Likewise, the church teaches that we should not try to “play God” by always taking active measures to keep someone alive as long as possible. Patients may forgo life-sustaining medical treatments which offer no reasonable hope of benefit or are excessively burdensome, and in this way allow death to occur naturally.


In light of Ms. Ickes’ emotion-based column, I would suggest that there are better emotion-based reasons to resist the proposed legalization of physician assisted suicide for terminally ill persons under the name of “death with dignity” legislation.
In “To Live Each Day with Dignity,” the U.S. bishops affirm that “our society should embrace what Pope John Paul II called ‘the way of love and true mercy’ — a readiness to surround patients with love, support and companionship, providing the assistance needed to ease their physical, emotional, and spiritual suffering.”

Advocates of physician assisted suicide claim they want to help end the suffering of dying people who are in terrible pain. However, reports from the states of Oregon and Washington, where physician-assisted suicide is legal, do not indicate that uncontrolled pain is a major motivation for patients wanting to end their lives. In fact, medical and hospice care is such today that much pain and suffering can be relieved.

Psychological distress can be a motive for patients seeking assisted suicide: depression, hopelessness, fear of loss of autonomy and control. Should we not offer these patients counseling rather than death? Is it right to eliminate suffering by eliminating the one who suffers?
In my own experience as a minister and a family member, I have found that when a loved one is terminally ill we have the opportunity to be compassionate by gently washing, dressing and caressing them, thereby loving them to the end.
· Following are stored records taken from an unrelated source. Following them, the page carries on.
(** *** The primitive steps *)

Lemma quiet_ret {A} (a : A) : quiet (mret a).
Proof. intros st r st' out [= <- <- <-]. constructor. Qed.

Lemma quiet_raise {A} e : quiet (@raise A e).
Proof. intros st r st' out [= <- <- <-]. constructor. Qed.

Lemma quiet_lift {A} (x : result A) : quiet (lift x).
Proof. intros st r st' out [= <- <- <-]. constructor. Qed.

Lemma quiet_diverge {A} : quiet (@diverge A).
Proof. intros st r st' out [= <- <- <-]. constructor. Qed.

Lemma quiet_get_lineno : quiet get_lineno.
Proof. intros st r st' out [= <- <- <-]. constructor. Qed.

Lemma quiet_set_lineno n : quiet (set_lineno n).
Proof. intros st r st' out [= <- <- <-]. constructor. Qed.

Lemma quiet_check_signals : quiet check_signals.
Proof.
  intros st r st' out H. unfold check_signals in H.
  destruct (sigint st) as [[|k]|]; injection H as <- <- <-; constructor.
Qed.

Lemma quiet_emit e : loop_event e = true -> quiet (emit e).
Proof. intros He st r st' out [= <- <- <-]. repeat constructor. exact He. Qed.

Lemma quiet_try_except_else {A B} (body : M A) catches (handler : exn -> M B) orelse :
  quiet body -> (forall e, quiet (handler e)) -> (forall a, quiet (orelse a)) ->
  quiet (try_except_else body catches handler orelse).
Proof.
  intros Hb Hh Ho st r st' out H. unfold try_except_else in H.
  destruct (body st) as [[[a|e|] st1] out1] eqn:Eb; pose proof (Hb _ _ _ _ Eb) as H1.
  - destruct (orelse a st1) as [[r2 st2] out2] eqn:Eo. injection H as <- <- <-.
    apply Forall_app. split; [exact H1 | exact (Ho _ _ _ _ _ Eo)].
  - destruct (catches e).
    + destruct (handler e st1) as [[r2 st2] out2] eqn:Eh. injection H as <- <- <-.
      apply Forall_app. split; [exact H1 | exact (Hh _ _ _ _ _ Eh)].
    + injection H as <- <- <-. exact H1.
  - injection H as <- <- <-. exact H1.
Qed.

Lemma quiet_for_each {A} (l : list A) body :
  (forall x, quiet (body x)) -> quiet (for_each l body).
Proof.
  intros Hb. induction l as [|x l IH]; cbn [for_each].
  - apply quiet_ret.
  - apply quiet_bind; [apply Hb | intros _; exact IH].
Qed.

Lemma interruptible_still {A} (m : M A) :
  (forall st r st' out, m st = (r, st', out) -> sigint st' = sigint st) ->
  interruptible m.
Proof.
  intros Hm st r st' out H Hs Hs'. rewrite (Hm _ _ _ _ H) in Hs'. contradiction.
Qed.

Lemma interruptible_ret {A} (a : A) : interruptible (mret a).
Proof. apply interruptible_still. now intros st r st' out [= <- <- <-]. Qed.

Lemma interruptible_raise {A} e : interruptible (@raise A e).
Proof. apply interruptible_still. now intros st r st' out [= <- <- <-]. Qed.

Lemma interruptible_lift {A} (x : result A) : interruptible (lift x).
Proof. apply interruptible_still. now intros st r st' out [= <- <- <-]. Qed.

Lemma interruptible_diverge {A} : interruptible (@diverge A).
Proof. apply interruptible_still. now intros st r st' out [= <- <- <-]. Qed.

Lemma interruptible_get_lineno : interruptible get_lineno.
Proof. apply interruptible_still. now intros st r st' out [= <- <- <-]. Qed.

Lemma interruptible_set_lineno n : interruptible (set_lineno n).
Proof. apply interruptible_still. now intros st r st' out [= <- <- <-]. Qed.

Lemma interruptible_emit e : interruptible (emit e).
Proof. apply interruptible_still. now intros st r st' out [= <- <- <-]. Qed.

Lemma interruptible_check_signals : interruptible check_signals.
Proof.
  intros st r st' out H Hs Hs'. unfold check_signals in H.
  destruct (sigint st) as [[|k]|]; injection H as <- <- <-;
    [reflexivity | discriminate | contradiction].
Qed.

Lemma interruptible_try_except_else {A B} (body : M A) catches
    (handler : exn -> M B) orelse :
  catches KeyboardInterrupt = false ->
  interruptible body -> (forall e, interruptible (handler e)) ->
  (forall a, interruptible (orelse a)) ->
  interruptible (try_except_else body catches handler orelse).
Proof.
  intros Hc Hb Hh Ho st r st' out H Hs Hs'. unfold try_except_else in H.
  destruct (body st) as [[[a|e|] st1] out1] eqn:Eb.
  - destruct (orelse a st1) as [[r2 st2] out2] eqn:Eo. injection H as <- <- <-.
    destruct (sigint st1) as [k|] eqn:E1.
    + apply (Ho _ _ _ _ _ Eo); [congruence | exact Hs'].
    + discriminate (Hb _ _ _ _ Eb Hs E1).
  - destruct (sigint st1) as [k|] eqn:E1.
    + destruct (catches e).
      * destruct (handler e st1) as [[r2 st2] out2] eqn:Eh. injection H as <- <- <-.
        apply (Hh _ _ _ _ _ Eh); [congruence | exact Hs'].
      * injection H as <- <- <-. congruence.
    + pose proof (Hb _ _ _ _ Eb Hs E1) as E. injection E as ->. rewrite Hc in H.
      injection H as <- <- <-. reflexivity.
  - injection H as <- <- <-. discriminate (Hb _ _ _ _ Eb Hs Hs').
Qed.

Lemma interruptible_for_each {A} (l : list A) body :
  (forall x, interruptible (body x)) -> interruptible (for_each l body).
Proof.
  intros Hb. induction l as [|x l IH]; cbn [for_each].
  - apply interruptible_ret.
  - apply interruptible_bind; [apply Hb | intros _; exact IH].
Qed.

Lemma steady_ret {A} (a : A) : steady (mret a).
Proof. intros st r st' out Hs [= <- <- <-]. split; [exact Hs | constructor]. Qed.

Lemma steady_lift {A} (x : result A) :
  match x with Ok _ => True | Raise e => plain_error e = true | Diverge => False end ->
  steady (lift x).
Proof.
  intros Hx st r st' out Hs [= <- <- <-]. split; [exact Hs|].
  destruct x as [a|[]|]; try discriminate Hx; try contradiction;
    try (split; [reflexivity|]); constructor.
Qed.

Lemma steady_set_lineno n : steady (set_lineno n).
Proof. intros st r st' out Hs [= <- <- <-]. split; [exact Hs | constructor]. Qed.

Lemma steady_emit e : failed_addstr e = false -> steady (emit e).
Proof.
  intros He st r st' out Hs [= <- <- <-]. split; [exact Hs|].
  repeat constructor. exact He.
Qed.

Lemma steady_check_signals : steady check_signals.
Proof.
  intros st r st' out Hs H. unfold check_signals in H. rewrite Hs in H.
  injection H as <- <- <-. split; [exact Hs | constructor].
Qed.

Lemma steady_for_each {A} (l : list A) body :
  (forall x, steady (body x)) -> steady (for_each l body).
Proof.
  intros Hb. induction l as [|x l IH]; cbn [for_each].
  - apply steady_ret.
  - apply steady_bind; [apply Hb | intros _; exact IH].
Qed.

Lemma written_not_failed (out : list event) :
  Forall (fun e => failed_addstr e = false) out ->
  Exists (fun e => failed_addstr e = true) out -> False.
Proof.
  intros Hall Hex. induction Hex as [e l He|e l _ IH]; inversion Hall; subst.
  - congruence.
  - auto.
Qed.

(** When a steady computation has a refused [addstr] in its log, it failed
    with [curses.error], after a cursor reset and a refresh. *)
Lemma steady_failed {A} (m : M A) st r st' out :
  steady m -> sigint st = None -> m st = (r, st', out) ->
  Exists (fun e => failed_addstr e = true) out ->
  r = Raise CursesError
  /\ lineno st' = 0
  /\ exists pre y x s a, out = pre ++ [Eaddstr y x s a false; Erefresh].
Proof.
  intros Hm Hs H Hex. destruct (Hm _ _ _ _ Hs H) as [_ Hr].
  destruct r as [a|e|]; [destruct (written_not_failed _ Hr Hex)| |
                         destruct (written_not_failed _ Hr Hex)].
  destruct e; try (destruct Hr as [_ Hr]; destruct (written_not_failed _ Hr Hex)).
  destruct Hr as (Hl & pre & y & x & s & a & -> & _). eauto 10.
Qed.

(** ** The errors of the pure helpers *)

Lemma getitem_plain {V} (d : gmap string V) k :
  match getitem d k with
  | Ok _ => True
  | Raise e => plain_error e = true
  | Diverge => False
  end.
Proof. unfold getitem. destruct (d !! k); [exact I | reflexivity]. Qed.

Lemma dashes_count_plain p :
  match dashes_count p with
  | Ok _ => True
  | Raise e => plain_error e = true
  | Diverge => False
  end.
Proof.
  unfold dashes_count, Py.float.
  destruct (binary_normalize prec emax p 0 false); try reflexivity;
    unfold Py.int;
    match goal with
    | |- context [Py.fmul ?a ?b] => destruct (Py.fmul a b)
    end; try reflexivity; exact I.
Qed.

Lemma get_dashes_plain p :
  match get_dashes p with
  | Ok _ => True
  | Raise e => plain_error e = true
  | Diverge => False
  end.
Proof.
  unfold get_dashes. pose proof (dashes_count_plain p) as H.
  destruct (dashes_count p); [exact I | exact H | exact H].
Qed.

(** ** More on the bar of [get_dashes] *)

(** *** A higher percentage, a longer bar *)

(** [int] rounds towards zero: below [2 ^ 52] in absolute value the count is
    the quotient of [4 p] by 10, truncated. *)
Lemma dashes_count_quot p :
  - 2 ^ 52 < p < 2 ^ 52 -> dashes_count p = Ok (Z.quot (p * 4) 10).
Proof.
  intros Hp. destruct (Z_lt_le_dec p 0) as [Hn|Hn].
  - replace p with (- - p) at 1 by lia. rewrite dashes_count_opp.
    rewrite (dashes_count_exact (- p)) by lia. f_equal. unfold bar_fill.
    rewrite <- Z.quot_div_nonneg by lia.
    rewrite <- Z.quot_opp_l by lia. f_equal. lia.
  - rewrite (dashes_count_exact p) by lia. f_equal. unfold bar_fill.
    symmetry. apply Z.quot_div_nonneg; lia.
Qed.

(** X14.  From above [- 2 ^ 52] up to 1000 the bar grows with the
    percentage: of two percentages the higher one never has fewer filled
    characters nor more blanks; and five points more are exactly two filled
    characters more. *)
Theorem get_dashes_monotone (p q : Z) :
  - 2 ^ 52 < p -> p <= q -> q <= 1000 ->
  exists d1 e1 d2 e2,
    get_dashes p = Ok (d1, e1) /\ get_dashes q = Ok (d2, e2)
    /\ Py.len d1 <= Py.len d2 /\ Py.len e2 <= Py.len e1
    /\ (0 <= p -> q = p + 5 -> Py.len d2 = Py.len d1 + 2).
Proof.
  intros Hp Hpq Hq.
  pose proof (dashes_count_quot p ltac:(lia)) as Cp.
  pose proof (dashes_count_quot q ltac:(lia)) as Cq.
  assert (Hm : Z.quot (p * 4) 10 <= Z.quot (q * 4) 10)
    by (apply Z.quot_le_mono; lia).
  rewrite (get_dashes_of_count _ _ Cp), (get_dashes_of_count _ _ Cq).
  do 4 eexists. split; [reflexivity|]. split; [reflexivity|].
  change "="%string with (String "="%char EmptyString).
  change " "%string with (String " "%char EmptyString).
  rewrite !mul_char_len. split; [lia|]. split; [lia|].
  intros H0 ->. rewrite !Z.quot_div_nonneg by lia.
  replace ((p + 5) * 4) with (p * 4 + 2 * 10) by lia.
  rewrite Z.div_add by lia.
  assert (0 <= p * 4 / 10) by (apply Z.div_pos; lia). lia.
Qed.

(** The signal level and the link quality of the sample, and five points. *)
Lemma get_dashes_monotone_witness :
  (exists d1 e1 d2 e2,
      get_dashes 45 = Ok (d1, e1) /\ get_dashes 64 = Ok (d2, e2)
      /\ Py.len d1 <= Py.len d2 /\ Py.len e2 <= Py.len e1
      /\ (0 <= 45 -> 64 = 45 + 5 -> Py.len d2 = Py.len d1 + 2))
  /\ (exists d1 e1 d2 e2,
        get_dashes 45 = Ok (d1, e1) /\ get_dashes 50 = Ok (d2, e2)
        /\ Py.len d1 <= Py.len d2 /\ Py.len e2 <= Py.len e1
        /\ (0 <= 45 -> 50 = 45 + 5 -> Py.len d2 = Py.len d1 + 2)).
Proof.
  split; [apply (get_dashes_monotone 45 64) | apply (get_dashes_monotone 45 50)];
    lia.
Defined.

(** *** The bar below zero and above 100, and the count for any integer *)

Lemma shr_1_nonneg mrs : 0 <= shr_m mrs -> 0 <= shr_m (shr_1 mrs).
Proof.
  destruct mrs as [m r s]. cbn [shr_m]. intros H.
  destruct m as [|[p|p|]|p]; cbn; lia.
Qed.

Lemma iter_shr_1_nonneg n mrs :
  0 <= shr_m mrs -> 0 <= shr_m (SpecFloat.iter_pos shr_1 n mrs).
Proof.
  revert mrs. induction n as [n IH|n IH|]; intros mrs H; cbn [SpecFloat.iter_pos].
  - apply IH, IH, shr_1_nonneg, H.
  - apply IH, IH, H.
  - apply shr_1_nonneg, H.
Qed.

Lemma shr_fexp_nonneg m e l :
  0 <= m -> 0 <= shr_m (fst (shr_fexp prec emax m e l)).
Proof.
  intros H. unfold shr_fexp, shr.
  destruct (fexp prec emax (Zdigits2 m + e) - e); cbn [fst];
    try apply iter_shr_1_nonneg; now rewrite shr_m_record.
Qed.

Lemma round_nearest_even_nonneg m l : 0 <= m -> 0 <= round_nearest_even m l.
Proof.
  intros H. destruct l as [|[]]; cbn [round_nearest_even];
    try destruct (Z.even m); lia.
Qed.

(** Rounding a mantissa that is not negative never gives a NaN. *)
Lemma round_aux_not_nan s m e l :
  0 <= m -> binary_round_aux prec emax s m e l <> S754_nan.
Proof.
  intros H. unfold binary_round_aux.
  pose proof (shr_fexp_nonneg m e l H) as H1.
  destruct (shr_fexp prec emax m e l) as [mrs e']. cbn [fst] in H1.
  pose proof (shr_fexp_nonneg _ e' loc_Exact
                (round_nearest_even_nonneg _ (loc_of_shr_record mrs) H1)) as H2.
  destruct (shr_fexp prec emax _ e' loc_Exact) as [mrs2 e2]. cbn [fst] in H2.
  destruct (shr_m mrs2); [discriminate| |lia].
  destruct (e2 <=? emax - prec); discriminate.
Qed.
Meanwhile, as Father Ron Rolheiser, a popular spiritual writer, suggests in a recent column, the loved one actively emits love until the end as well. “From that person’s helplessness and pain emanates the power to draw us together as a family, a power to intuit and understand deeper things, a deeper appreciation of life, and especially a deeper recognition of that person’s life and spirit.”

Fr. Rolheiser concludes his column with these words: “In our dying bodies we can give our loved ones something we cannot fully give them when we are healthy and active. Euthanasia [and physician-assisted suicide are] partially blind to the mystery of how love is given.”